To assess the quality of an algorithm, there are several measures that can be used. Let's go through the options to identify the three correct answers:

a. Resource consumption: This refers to the amount of resources, such as memory or processing power, that an algorithm requires to execute. It is an important measure of efficiency and can be used to evaluate the quality of an algorithm.

b. Time complexity: This measure describes the amount of time an algorithm takes to run, based on the size of the input. It helps to determine how scalable and efficient an algorithm is.

c. Reusability: Although reusability is an important characteristic of well-designed software components, it is not a direct measure of algorithm quality. Reusability relates to the ability to reuse code in different contexts, rather than evaluating the efficiency or performance of the algorithm itself.

d. Number of lines: The number of lines of code used to implement an algorithm does not directly correlate with its quality. The quality of an algorithm depends on factors such as correctness, efficiency, and maintainability, rather than the length of the code.

e. Amount of variables: Like the number of lines, the amount of variables used does not directly measure the quality of an algorithm. The quality of an algorithm depends on other factors, such as its correctness, efficiency, and effectiveness in solving the problem at hand.

Therefore, the correct answers for assessing the quality of an algorithm among the given options are:

a. Resource consumption
b. Time complexity

The three correct measures used to assess the quality of an algorithm are:

a. Resource consumption: This measure assesses how efficiently an algorithm utilizes system resources such as memory usage or CPU usage.

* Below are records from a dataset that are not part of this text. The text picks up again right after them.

(** ** Sections that follow a control *)

(** [data-show-when="name=v1 v2"] split at "=". *)
Definition show_rule (e : el) : string * string :=
  match getAttribute "data-show-when" e with
  | Some s => match Str.Split s "=" with
              | n :: w :: _ => (n, w)
              | [n] => (n, EmptyString)
              | [] => (EmptyString, EmptyString)
              end
  | None => (EmptyString, EmptyString)
  end.

(** The elements of [el.closest("form") || document]. *)
Definition form_scope (d : dom) (e : el) : dom :=
  match closest (tag_is "form") d e with
  | Some f => querySelectorAll (is_inside (el_id f)) d
  | None => d
  end.

Definition show_controls (d : dom) (e : el) : list el :=
  querySelectorAll (attr_is "name" (fst (show_rule e))) (form_scope d e).

(** The control the rule reads: the checked one of that name, or else the
    first select or input of that name. *)
Definition show_current (d : dom) (e : el) : option el :=
  let n := fst (show_rule e) in
  match querySelector (fun c => attr_is "name" n c && checked c) (form_scope d e) with
  | Some c => Some c
  | None => querySelector (fun c => (tag_is "select" c || tag_is "input" c) && attr_is "name" n c)
                          (form_scope d e)
  end.

Definition val (e : el) : string := match value e with Some v => v | None => EmptyString end.

Definition show_wanted (d : dom) (e : el) : bool :=
  match show_current d e with
  | Some c => in_words (val c) (snd (show_rule e))
  | None => false
  end.

(** Hide or show one section and disable or enable every field in it. *)
Definition set_section (hide : bool) (i : nat) (d : dom) : dom :=
  upd_all (fun f => is_field f && is_inside i f) (set_disabled hide)
          (upd i (set_hidden hide) d).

b. Time complexity: This measure is used to analyze the amount of time required for an algorithm to run, often denoted using Big O notation.

c. Reusability: This measure evaluates how easily an algorithm can be used in different contexts or integrated into different systems, maximizing its versatility.

The other options, number of lines and amount of variables, are not directly indicative of the quality of an algorithm but are factors to consider for code readability and maintainability.